What to produce ▸ The entries are to be output in full, word for word.

Data records ▸
(** ** Changes of one component *)

Lemma with_ledger_ok st l : (ledger_inv (current_height st) (ledger st) → ledger_inv (current_height st) l) →
  request_ok st (with_ledger l st).
Proof. intros Hl. split; [done..|]. intros []. split; simpl; auto. Qed.
Lemma with_focil_ok st f : (focil_inv (focil st) → focil_inv f) → request_ok st (with_focil f st).
Proof. intros Hf. split; [done..|]. intros []. split; simpl; auto. Qed.
Lemma with_registry_ok st r : (registry_inv (registry st) → registry_inv r) → request_ok st (with_registry r st).
Proof. intros Hr. split; [done..|]. intros []. split; simpl; auto. Qed.
Lemma with_market_ok st m : (market_inv (market st) → market_inv m) → request_ok st (with_market m st).
Proof. intros Hm. split; [done..|]. intros []. split; simpl; auto. Qed.
Lemma with_evm_db_ok st db : request_ok st (with_ledger (with_evm_db db (ledger st)) st).
Proof. apply with_ledger_ok. by apply ledger_inv_fields. Qed.
Lemma with_penalties_ok st p : request_ok st (with_registry (with_penalties p (registry st)) st).
Proof. apply with_registry_ok. intros []. by split. Qed.
Lemma grows_ok st st' : grows st st' → (registry_inv (registry st) → registry_inv (registry st')) → request_ok st st'.
Proof. intros [_ _ _ ->]. apply with_registry_ok. Qed.

(** ** Methods that change the state *)

Lemma execute_evm_ok st caller decoded commit number timestamp :
  request_ok st (execute_evm_transaction st caller decoded commit number timestamp).1.
Proof. unfold execute_evm_transaction. repeat case_match; apply with_evm_db_ok. Qed.
Lemma assess_slot_ok st slot t : request_ok st (assess_slot st slot t).1.1.1.
Proof.
  destruct (assess_slot st slot t) as [[[st' timeliness] status] penalty] eqn:Ha.
  apply assess_slot_spec in Ha as [_ Hframe]. cbn [fst]. rewrite Hframe. apply with_penalties_ok.
Qed.
Lemma get_inclusion_list_ok st req : request_ok st (engine_get_inclusion_list_response st req).1.
Proof.
  apply with_focil_ok. intros Hinv. case_bool_decide; [by apply freeze_view_inv|done].
Qed.
Lemma forkchoice_updated_ok now now' st req st' answer :
  engine_forkchoice_updated_response now now' st req = Done (st', answer) → request_ok st st'.
Proof.
  intros Hresp. pose proof (focil_call_inv st (ForkchoiceUpdated now now' req) st') as Hinv.
  cbn [focil_call] in Hinv. rewrite Hresp in Hinv. specialize (Hinv eq_refl).
  assert (∃ p f, st' = with_focil f (with_registry (with_penalties p (registry st)) st)) as (p & f & ->).
  { clear Hinv. revert Hresp. unfold engine_forkchoice_updated_response.
    destruct (assess_slot st _ _) as [[[st1 timeliness] status] penalty] eqn:Ha.
    apply assess_slot_spec in Ha as [_ Hframe]. set (p := penalties_by_slot (registry st1)) in Hframe.
    clearbody p. subst st1.
    assert (Hsame : ∀ p, with_registry (with_penalties p (registry st)) st =
      with_focil (focil st) (with_registry (with_penalties p (registry st)) st)) by done.
    destruct (engine_7732_is_timeliness_violation status); [intros [= <- <-]; eauto|].
    intros (entries & _ & Hrest)%outcome_bind_done. unfold mret, outcome_ret in Hrest.
    case_match; simplify_eq; eauto. }
  etrans; [apply (with_penalties_ok st p)|]. apply with_focil_ok. intros Hf. by apply Hinv.
Qed.
Lemma new_payload_ok now st req st' answer :
  engine_new_payload_response now st req = Done (st', answer) → request_ok st st'.
Proof.
  intros Hresp. pose proof (new_payload_spec now st req) as Hspec.
  destruct (engine_collect_payload_transaction_entries req) as [entries|]; [|congruence].
  destruct Hspec as (st1 & a1 & Hresp' & Hframe & _). rewrite Hresp in Hresp'. simplify_eq.
  rewrite Hframe. apply with_penalties_ok.
Qed.
Lemma register_header_ok now st req st' answer :
  engine_7732_register_payload_header_response now st req = Done (st', answer) → request_ok st st'.
Proof.
  intros Hresp. destruct (registry_step_grows st (CallHeader now req) st' answer Hresp) as [Hg Hi].
  by apply grows_ok.
Qed.
Lemma register_envelope_ok now st req :
  request_ok st (engine_7732_register_payload_envelope_response now st req).1.
Proof.
  destruct (engine_7732_register_payload_envelope_response now st req) as [st' answer] eqn:Hresp.
  destruct (registry_step_grows st (CallEnvelope now req) st' answer) as [Hg Hi].
  { cbn [registry_step]. by rewrite Hresp. }
  by apply grows_ok.
Qed.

Result for this exercise ▸
(** ** Changes of one component *)

Lemma with_ledger_ok st l : (ledger_inv (current_height st) (ledger st) → ledger_inv (current_height st) l) →
  request_ok st (with_ledger l st).
Proof. intros Hl. split; [done..|]. intros []. split; simpl; auto. Qed.
Lemma with_focil_ok st f : (focil_inv (focil st) → focil_inv f) → request_ok st (with_focil f st).
Proof. intros Hf. split; [done..|]. intros []. split; simpl; auto. Qed.
Lemma with_registry_ok st r : (registry_inv (registry st) → registry_inv r) → request_ok st (with_registry r st).
Proof. intros Hr. split; [done..|]. intros []. split; simpl; auto. Qed.
Lemma with_market_ok st m : (market_inv (market st) → market_inv m) → request_ok st (with_market m st).
Proof. intros Hm. split; [done..|]. intros []. split; simpl; auto. Qed.
Lemma with_evm_db_ok st db : request_ok st (with_ledger (with_evm_db db (ledger st)) st).
Proof. apply with_ledger_ok. by apply ledger_inv_fields. Qed.
Lemma with_penalties_ok st p : request_ok st (with_registry (with_penalties p (registry st)) st).
Proof. apply with_registry_ok. intros []. by split. Qed.
Lemma grows_ok st st' : grows st st' → (registry_inv (registry st) → registry_inv (registry st')) → request_ok st st'.
Proof. intros [_ _ _ ->]. apply with_registry_ok. Qed.

(** ** Methods that change the state *)

Lemma execute_evm_ok st caller decoded commit number timestamp :
  request_ok st (execute_evm_transaction st caller decoded commit number timestamp).1.
Proof. unfold execute_evm_transaction. repeat case_match; apply with_evm_db_ok. Qed.
Lemma assess_slot_ok st slot t : request_ok st (assess_slot st slot t).1.1.1.
Proof.
  destruct (assess_slot st slot t) as [[[st' timeliness] status] penalty] eqn:Ha.
  apply assess_slot_spec in Ha as [_ Hframe]. cbn [fst]. rewrite Hframe. apply with_penalties_ok.
Qed.
Lemma get_inclusion_list_ok st req : request_ok st (engine_get_inclusion_list_response st req).1.
Proof.
  apply with_focil_ok. intros Hinv. case_bool_decide; [by apply freeze_view_inv|done].
Qed.
Lemma forkchoice_updated_ok now now' st req st' answer :
  engine_forkchoice_updated_response now now' st req = Done (st', answer) → request_ok st st'.
Proof.
  intros Hresp. pose proof (focil_call_inv st (ForkchoiceUpdated now now' req) st') as Hinv.
  cbn [focil_call] in Hinv. rewrite Hresp in Hinv. specialize (Hinv eq_refl).
  assert (∃ p f, st' = with_focil f (with_registry (with_penalties p (registry st)) st)) as (p & f & ->).
  { clear Hinv. revert Hresp. unfold engine_forkchoice_updated_response.
    destruct (assess_slot st _ _) as [[[st1 timeliness] status] penalty] eqn:Ha.
    apply assess_slot_spec in Ha as [_ Hframe]. set (p := penalties_by_slot (registry st1)) in Hframe.
    clearbody p. subst st1.
    assert (Hsame : ∀ p, with_registry (with_penalties p (registry st)) st =
      with_focil (focil st) (with_registry (with_penalties p (registry st)) st)) by done.
    destruct (engine_7732_is_timeliness_violation status); [intros [= <- <-]; eauto|].
    intros (entries & _ & Hrest)%outcome_bind_done. unfold mret, outcome_ret in Hrest.
    case_match; simplify_eq; eauto. }
  etrans; [apply (with_penalties_ok st p)|]. apply with_focil_ok. intros Hf. by apply Hinv.
Qed.
Lemma new_payload_ok now st req st' answer :
  engine_new_payload_response now st req = Done (st', answer) → request_ok st st'.
Proof.
  intros Hresp. pose proof (new_payload_spec now st req) as Hspec.
  destruct (engine_collect_payload_transaction_entries req) as [entries|]; [|congruence].
  destruct Hspec as (st1 & a1 & Hresp' & Hframe & _). rewrite Hresp in Hresp'. simplify_eq.
  rewrite Hframe. apply with_penalties_ok.
Qed.
Lemma register_header_ok now st req st' answer :
  engine_7732_register_payload_header_response now st req = Done (st', answer) → request_ok st st'.
Proof.
  intros Hresp. destruct (registry_step_grows st (CallHeader now req) st' answer Hresp) as [Hg Hi].
  by apply grows_ok.
Qed.
Lemma register_envelope_ok now st req :
  request_ok st (engine_7732_register_payload_envelope_response now st req).1.
Proof.
  destruct (engine_7732_register_payload_envelope_response now st req) as [st' answer] eqn:Hresp.
  destruct (registry_step_grows st (CallEnvelope now req) st' answer) as [Hg Hi].
  { cbn [registry_step]. by rewrite Hresp. }
  by apply grows_ok.
Qed.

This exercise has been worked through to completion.